** DATASET **
====
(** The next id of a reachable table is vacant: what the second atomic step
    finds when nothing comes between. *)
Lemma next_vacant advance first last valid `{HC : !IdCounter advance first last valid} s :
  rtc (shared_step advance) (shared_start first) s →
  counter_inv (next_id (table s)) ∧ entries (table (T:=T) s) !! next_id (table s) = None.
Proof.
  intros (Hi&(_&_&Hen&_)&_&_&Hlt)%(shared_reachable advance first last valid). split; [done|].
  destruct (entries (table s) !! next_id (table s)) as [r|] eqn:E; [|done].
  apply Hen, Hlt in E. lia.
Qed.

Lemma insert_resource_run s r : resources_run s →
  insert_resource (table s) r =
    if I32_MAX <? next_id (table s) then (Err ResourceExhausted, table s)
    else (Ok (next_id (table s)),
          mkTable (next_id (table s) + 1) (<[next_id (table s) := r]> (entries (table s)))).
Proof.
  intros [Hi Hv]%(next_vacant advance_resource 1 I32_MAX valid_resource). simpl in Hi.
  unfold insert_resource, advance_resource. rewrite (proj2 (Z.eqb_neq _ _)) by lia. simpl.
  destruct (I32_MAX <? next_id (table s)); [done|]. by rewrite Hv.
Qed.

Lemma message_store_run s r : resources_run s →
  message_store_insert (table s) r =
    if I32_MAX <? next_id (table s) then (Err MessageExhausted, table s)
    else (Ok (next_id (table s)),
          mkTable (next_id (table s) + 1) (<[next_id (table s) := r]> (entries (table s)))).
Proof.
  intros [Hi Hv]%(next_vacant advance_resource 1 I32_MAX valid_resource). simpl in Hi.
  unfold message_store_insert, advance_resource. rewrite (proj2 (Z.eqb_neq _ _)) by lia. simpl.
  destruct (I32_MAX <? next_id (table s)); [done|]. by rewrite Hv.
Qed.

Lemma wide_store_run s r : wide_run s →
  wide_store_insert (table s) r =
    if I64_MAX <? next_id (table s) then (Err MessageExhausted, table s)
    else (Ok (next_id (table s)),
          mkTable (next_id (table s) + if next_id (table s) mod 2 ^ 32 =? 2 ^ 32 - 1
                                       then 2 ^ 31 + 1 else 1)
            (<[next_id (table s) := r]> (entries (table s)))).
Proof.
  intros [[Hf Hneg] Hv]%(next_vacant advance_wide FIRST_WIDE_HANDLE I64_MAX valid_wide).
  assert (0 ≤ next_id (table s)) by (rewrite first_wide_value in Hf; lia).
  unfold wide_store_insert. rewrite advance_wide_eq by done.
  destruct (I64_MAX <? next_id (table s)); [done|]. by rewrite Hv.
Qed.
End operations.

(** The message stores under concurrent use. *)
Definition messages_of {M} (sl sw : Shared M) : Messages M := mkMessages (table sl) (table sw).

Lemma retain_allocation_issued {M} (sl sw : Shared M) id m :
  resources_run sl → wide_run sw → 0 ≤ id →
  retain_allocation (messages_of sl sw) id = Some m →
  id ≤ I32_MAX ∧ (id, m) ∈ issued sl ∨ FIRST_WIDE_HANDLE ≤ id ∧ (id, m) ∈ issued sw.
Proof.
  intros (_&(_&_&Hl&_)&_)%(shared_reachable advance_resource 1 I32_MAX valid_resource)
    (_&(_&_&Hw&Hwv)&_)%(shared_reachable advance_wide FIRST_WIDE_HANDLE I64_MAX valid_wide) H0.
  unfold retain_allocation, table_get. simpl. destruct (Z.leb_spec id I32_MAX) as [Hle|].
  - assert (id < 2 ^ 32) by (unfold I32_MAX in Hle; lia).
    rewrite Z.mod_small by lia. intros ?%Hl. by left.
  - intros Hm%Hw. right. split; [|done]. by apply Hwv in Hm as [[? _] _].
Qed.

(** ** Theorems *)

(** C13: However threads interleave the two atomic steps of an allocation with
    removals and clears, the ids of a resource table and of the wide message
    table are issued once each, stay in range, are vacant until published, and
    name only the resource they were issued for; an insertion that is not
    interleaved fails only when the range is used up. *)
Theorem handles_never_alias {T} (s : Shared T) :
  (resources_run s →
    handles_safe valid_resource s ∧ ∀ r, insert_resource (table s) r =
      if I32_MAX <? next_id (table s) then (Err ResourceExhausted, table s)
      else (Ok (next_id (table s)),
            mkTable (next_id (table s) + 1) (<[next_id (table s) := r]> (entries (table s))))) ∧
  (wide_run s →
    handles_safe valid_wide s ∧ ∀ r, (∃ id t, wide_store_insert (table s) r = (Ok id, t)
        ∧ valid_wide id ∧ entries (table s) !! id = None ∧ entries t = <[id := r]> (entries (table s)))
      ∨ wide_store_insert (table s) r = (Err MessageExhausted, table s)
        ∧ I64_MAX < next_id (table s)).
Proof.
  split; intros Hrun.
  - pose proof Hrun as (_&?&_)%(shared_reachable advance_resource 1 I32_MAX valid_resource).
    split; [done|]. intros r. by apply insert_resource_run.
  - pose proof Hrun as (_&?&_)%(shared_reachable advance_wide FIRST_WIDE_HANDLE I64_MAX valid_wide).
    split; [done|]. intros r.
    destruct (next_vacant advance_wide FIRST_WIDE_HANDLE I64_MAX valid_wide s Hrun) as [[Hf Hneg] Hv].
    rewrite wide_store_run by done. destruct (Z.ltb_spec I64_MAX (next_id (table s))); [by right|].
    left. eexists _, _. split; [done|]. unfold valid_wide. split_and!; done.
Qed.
====
** INSTRUCTIONS FOR THE TASK **
After locating the line with "if I64_MAX <?" above, return that line and every later line through the one with "intros [[Hf Hneg]", word for word and with nothing else.

** TASK RESPONSE **
    if I64_MAX <? next_id (table s) then (Err MessageExhausted, table s)
    else (Ok (next_id (table s)),
          mkTable (next_id (table s) + if next_id (table s) mod 2 ^ 32 =? 2 ^ 32 - 1
                                       then 2 ^ 31 + 1 else 1)
            (<[next_id (table s) := r]> (entries (table s)))).
Proof.
  intros [[Hf Hneg] Hv]%(next_vacant advance_wide FIRST_WIDE_HANDLE I64_MAX valid_wide).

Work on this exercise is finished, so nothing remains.